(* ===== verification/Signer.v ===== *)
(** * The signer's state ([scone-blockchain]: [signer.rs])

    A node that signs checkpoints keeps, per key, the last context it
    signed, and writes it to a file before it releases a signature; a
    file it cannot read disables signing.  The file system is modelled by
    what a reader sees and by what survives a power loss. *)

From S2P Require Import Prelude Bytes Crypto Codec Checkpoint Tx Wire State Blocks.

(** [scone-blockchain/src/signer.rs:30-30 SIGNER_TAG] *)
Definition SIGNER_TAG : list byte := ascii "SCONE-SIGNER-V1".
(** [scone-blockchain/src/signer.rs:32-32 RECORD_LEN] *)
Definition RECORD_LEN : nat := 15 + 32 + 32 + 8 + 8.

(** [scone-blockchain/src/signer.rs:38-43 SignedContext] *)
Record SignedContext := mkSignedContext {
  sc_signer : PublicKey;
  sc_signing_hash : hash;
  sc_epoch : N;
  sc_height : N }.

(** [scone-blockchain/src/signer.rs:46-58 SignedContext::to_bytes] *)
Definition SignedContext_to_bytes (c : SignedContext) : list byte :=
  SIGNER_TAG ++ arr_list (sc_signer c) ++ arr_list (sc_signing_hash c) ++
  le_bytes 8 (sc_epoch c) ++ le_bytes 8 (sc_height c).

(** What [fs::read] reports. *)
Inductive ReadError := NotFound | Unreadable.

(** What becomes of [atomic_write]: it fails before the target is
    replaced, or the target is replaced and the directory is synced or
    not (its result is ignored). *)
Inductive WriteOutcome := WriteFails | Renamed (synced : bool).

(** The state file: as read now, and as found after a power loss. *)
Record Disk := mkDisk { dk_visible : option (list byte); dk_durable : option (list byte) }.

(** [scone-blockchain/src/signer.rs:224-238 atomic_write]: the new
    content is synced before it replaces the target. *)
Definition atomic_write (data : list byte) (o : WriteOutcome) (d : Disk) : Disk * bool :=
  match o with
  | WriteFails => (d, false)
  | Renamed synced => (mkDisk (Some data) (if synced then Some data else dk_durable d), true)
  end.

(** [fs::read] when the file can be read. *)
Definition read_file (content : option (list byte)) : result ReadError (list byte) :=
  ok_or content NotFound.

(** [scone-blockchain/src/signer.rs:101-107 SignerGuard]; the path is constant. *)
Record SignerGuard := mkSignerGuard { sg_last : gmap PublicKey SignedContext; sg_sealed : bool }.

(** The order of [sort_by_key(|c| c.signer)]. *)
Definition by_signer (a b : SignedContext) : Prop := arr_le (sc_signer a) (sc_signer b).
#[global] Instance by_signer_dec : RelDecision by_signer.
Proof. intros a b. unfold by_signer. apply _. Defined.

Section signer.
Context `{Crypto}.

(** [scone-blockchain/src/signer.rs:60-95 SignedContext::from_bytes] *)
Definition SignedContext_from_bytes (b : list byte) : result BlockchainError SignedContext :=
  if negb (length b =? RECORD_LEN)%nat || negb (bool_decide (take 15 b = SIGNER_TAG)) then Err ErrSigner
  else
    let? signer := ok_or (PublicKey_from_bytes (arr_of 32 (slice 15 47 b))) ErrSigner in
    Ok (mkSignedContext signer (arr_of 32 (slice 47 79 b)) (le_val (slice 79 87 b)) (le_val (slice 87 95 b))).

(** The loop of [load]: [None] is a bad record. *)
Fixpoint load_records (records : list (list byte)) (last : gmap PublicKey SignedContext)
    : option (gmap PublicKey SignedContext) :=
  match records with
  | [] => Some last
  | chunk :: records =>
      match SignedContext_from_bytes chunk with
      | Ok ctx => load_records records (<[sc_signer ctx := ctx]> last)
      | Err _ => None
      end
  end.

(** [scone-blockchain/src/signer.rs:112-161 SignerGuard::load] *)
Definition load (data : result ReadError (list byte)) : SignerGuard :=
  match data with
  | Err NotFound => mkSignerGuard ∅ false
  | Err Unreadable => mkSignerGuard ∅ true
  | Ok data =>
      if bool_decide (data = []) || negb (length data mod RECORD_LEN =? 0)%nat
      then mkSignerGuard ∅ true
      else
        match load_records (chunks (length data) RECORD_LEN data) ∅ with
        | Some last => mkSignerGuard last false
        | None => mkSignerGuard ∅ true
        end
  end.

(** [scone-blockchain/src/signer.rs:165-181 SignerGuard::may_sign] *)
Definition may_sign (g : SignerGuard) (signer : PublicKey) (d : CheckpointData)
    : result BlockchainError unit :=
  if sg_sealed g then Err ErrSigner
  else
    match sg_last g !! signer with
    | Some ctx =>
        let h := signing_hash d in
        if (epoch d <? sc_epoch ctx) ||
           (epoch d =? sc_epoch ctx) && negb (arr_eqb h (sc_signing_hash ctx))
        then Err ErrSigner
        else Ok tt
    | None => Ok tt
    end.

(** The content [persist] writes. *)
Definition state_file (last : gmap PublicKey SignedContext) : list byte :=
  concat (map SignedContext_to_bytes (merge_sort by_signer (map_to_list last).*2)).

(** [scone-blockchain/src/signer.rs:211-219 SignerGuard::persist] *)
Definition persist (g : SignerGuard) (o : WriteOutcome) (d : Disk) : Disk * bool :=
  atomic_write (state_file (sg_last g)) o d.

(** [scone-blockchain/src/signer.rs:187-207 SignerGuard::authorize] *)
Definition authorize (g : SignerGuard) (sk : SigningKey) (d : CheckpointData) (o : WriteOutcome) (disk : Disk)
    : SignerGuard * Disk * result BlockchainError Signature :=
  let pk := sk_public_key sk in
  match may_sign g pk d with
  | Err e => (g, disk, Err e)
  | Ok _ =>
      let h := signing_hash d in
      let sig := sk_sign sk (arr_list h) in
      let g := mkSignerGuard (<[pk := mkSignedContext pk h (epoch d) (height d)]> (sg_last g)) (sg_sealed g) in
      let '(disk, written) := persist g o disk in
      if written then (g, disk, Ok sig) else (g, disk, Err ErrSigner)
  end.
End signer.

- **Aim of the exercise**:
Please show the lines of the material that contain the string "WriteFails".

- **Answer below**:
Inductive WriteOutcome := WriteFails | Renamed (synced : bool).
  | WriteFails => (d, false)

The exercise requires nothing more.